= WHAT YOU NEED TO DO =
A stretch of the entries below is to be set down exactly, running from the line with "(** A launch" through the line with "env w; trace", both included, and no other line.

(Saved data entries)
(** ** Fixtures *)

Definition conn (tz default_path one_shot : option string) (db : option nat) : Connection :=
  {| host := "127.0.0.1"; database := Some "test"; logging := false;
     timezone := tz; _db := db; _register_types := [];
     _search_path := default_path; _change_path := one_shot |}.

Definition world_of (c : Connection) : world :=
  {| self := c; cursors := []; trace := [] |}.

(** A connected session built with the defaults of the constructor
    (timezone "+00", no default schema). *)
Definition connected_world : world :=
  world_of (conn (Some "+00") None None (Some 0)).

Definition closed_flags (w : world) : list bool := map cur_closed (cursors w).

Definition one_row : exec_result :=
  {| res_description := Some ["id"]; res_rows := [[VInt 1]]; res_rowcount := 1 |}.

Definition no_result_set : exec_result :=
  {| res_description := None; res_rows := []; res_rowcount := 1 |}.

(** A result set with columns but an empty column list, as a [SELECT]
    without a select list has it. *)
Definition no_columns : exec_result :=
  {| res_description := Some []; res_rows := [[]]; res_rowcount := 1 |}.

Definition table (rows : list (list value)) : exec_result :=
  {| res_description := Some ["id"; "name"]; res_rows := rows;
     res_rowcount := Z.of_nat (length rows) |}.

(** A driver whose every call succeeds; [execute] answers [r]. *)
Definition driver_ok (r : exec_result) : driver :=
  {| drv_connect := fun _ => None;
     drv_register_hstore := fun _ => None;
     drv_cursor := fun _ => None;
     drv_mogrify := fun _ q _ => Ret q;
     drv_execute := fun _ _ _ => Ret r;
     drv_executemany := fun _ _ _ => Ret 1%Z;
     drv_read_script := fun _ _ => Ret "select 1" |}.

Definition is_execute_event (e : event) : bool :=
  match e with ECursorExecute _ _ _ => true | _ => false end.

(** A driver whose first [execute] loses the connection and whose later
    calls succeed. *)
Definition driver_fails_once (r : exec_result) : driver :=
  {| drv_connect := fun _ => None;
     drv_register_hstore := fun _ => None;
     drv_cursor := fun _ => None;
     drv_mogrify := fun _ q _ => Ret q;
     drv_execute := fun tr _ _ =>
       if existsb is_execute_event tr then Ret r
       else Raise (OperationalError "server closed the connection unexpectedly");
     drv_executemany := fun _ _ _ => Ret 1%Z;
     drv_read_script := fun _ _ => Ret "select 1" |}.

* * *

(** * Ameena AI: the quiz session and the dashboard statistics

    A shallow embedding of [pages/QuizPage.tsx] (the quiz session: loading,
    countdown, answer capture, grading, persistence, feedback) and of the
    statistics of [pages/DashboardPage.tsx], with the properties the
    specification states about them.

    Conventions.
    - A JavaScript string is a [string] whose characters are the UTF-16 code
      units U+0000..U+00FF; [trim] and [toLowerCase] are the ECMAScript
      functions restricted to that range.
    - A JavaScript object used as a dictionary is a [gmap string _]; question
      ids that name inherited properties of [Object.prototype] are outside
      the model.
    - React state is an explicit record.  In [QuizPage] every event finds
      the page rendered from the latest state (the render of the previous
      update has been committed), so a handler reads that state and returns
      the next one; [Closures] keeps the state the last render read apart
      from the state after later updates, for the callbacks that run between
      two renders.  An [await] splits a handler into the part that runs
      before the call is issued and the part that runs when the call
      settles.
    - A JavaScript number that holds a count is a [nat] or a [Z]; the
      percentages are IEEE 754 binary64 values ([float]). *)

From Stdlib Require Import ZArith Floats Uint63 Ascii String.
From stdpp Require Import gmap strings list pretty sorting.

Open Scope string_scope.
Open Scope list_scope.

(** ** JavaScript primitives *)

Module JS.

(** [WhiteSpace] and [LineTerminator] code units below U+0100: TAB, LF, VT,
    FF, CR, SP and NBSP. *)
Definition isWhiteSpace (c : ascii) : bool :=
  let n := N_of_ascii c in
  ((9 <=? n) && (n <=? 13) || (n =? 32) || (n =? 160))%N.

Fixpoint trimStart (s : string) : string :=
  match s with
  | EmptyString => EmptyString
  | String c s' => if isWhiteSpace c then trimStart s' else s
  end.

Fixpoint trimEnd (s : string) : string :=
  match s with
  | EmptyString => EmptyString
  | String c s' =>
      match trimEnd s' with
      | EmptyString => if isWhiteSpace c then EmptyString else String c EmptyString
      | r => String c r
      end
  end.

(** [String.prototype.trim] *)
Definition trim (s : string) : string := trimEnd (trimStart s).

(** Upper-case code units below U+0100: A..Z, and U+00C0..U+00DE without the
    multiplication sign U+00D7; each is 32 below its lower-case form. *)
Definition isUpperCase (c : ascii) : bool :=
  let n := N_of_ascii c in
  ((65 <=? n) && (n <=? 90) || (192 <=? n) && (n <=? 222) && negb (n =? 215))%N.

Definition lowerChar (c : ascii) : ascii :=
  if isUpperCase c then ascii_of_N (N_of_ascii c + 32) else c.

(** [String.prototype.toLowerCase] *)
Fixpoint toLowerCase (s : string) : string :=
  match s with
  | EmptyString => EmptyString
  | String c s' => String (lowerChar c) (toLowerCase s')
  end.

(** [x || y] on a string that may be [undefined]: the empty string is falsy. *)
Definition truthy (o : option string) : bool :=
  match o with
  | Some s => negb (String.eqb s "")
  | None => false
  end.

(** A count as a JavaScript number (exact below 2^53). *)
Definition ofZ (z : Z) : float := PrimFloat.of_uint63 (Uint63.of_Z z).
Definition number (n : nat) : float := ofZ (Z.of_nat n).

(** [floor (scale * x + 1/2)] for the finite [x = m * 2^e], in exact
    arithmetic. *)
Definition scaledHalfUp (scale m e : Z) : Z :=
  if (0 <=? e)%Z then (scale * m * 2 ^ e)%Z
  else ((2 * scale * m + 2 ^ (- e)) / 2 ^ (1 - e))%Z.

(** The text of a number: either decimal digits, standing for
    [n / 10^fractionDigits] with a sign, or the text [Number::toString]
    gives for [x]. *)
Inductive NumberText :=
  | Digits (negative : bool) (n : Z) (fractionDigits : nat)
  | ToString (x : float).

==

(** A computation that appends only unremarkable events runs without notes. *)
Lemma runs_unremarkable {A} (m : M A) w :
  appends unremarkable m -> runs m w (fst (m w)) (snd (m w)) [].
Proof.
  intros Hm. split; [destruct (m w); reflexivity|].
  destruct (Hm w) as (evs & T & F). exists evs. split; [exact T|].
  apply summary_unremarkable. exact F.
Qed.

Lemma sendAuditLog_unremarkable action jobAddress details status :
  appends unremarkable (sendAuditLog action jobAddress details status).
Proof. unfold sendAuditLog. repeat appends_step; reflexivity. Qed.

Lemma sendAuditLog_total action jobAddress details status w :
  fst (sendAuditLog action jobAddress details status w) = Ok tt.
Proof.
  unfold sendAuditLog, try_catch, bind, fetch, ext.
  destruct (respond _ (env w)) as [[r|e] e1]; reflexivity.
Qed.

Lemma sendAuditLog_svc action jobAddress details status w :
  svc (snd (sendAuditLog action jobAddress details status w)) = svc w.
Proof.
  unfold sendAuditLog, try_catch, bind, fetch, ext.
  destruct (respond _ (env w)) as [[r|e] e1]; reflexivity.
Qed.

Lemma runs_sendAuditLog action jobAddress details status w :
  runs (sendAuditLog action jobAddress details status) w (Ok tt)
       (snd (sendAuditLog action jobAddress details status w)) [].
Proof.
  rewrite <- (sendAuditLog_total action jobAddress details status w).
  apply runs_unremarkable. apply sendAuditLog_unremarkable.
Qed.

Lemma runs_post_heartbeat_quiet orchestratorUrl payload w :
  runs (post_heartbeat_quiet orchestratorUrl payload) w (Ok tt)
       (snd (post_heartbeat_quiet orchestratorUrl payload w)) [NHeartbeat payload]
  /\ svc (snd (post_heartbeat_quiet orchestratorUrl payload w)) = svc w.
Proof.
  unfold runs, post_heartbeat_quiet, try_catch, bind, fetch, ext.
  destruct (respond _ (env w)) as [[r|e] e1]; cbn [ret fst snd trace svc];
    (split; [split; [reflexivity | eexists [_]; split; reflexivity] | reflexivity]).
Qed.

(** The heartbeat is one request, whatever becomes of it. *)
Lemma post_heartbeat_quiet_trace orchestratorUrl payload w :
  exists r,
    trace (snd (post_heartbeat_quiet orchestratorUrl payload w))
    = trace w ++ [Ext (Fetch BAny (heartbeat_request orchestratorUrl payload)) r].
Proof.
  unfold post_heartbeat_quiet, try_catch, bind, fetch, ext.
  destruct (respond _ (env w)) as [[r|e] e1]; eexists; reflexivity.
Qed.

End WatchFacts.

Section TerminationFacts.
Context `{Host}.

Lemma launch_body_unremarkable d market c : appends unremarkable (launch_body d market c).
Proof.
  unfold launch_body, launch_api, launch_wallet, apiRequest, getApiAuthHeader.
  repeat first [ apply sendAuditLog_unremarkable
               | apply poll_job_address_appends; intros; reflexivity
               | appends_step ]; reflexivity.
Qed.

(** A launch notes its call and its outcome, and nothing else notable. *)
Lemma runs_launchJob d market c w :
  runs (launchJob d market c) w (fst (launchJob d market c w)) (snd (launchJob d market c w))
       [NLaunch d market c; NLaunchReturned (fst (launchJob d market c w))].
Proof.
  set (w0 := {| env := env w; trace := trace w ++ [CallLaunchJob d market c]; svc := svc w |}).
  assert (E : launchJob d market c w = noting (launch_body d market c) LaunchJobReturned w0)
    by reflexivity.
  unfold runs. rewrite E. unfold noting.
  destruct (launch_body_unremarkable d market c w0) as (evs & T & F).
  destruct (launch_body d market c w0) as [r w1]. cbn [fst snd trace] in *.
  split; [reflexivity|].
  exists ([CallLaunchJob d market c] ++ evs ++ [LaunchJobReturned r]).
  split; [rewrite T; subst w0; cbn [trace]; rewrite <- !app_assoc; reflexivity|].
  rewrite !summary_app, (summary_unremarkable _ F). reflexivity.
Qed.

= RESULT OF THE TASK =
(** A launch notes its call and its outcome, and nothing else notable. *)
Lemma runs_launchJob d market c w :
  runs (launchJob d market c) w (fst (launchJob d market c w)) (snd (launchJob d market c w))
       [NLaunch d market c; NLaunchReturned (fst (launchJob d market c w))].
Proof.
  set (w0 := {| env := env w; trace := trace w ++ [CallLaunchJob d market c]; svc := svc w |}).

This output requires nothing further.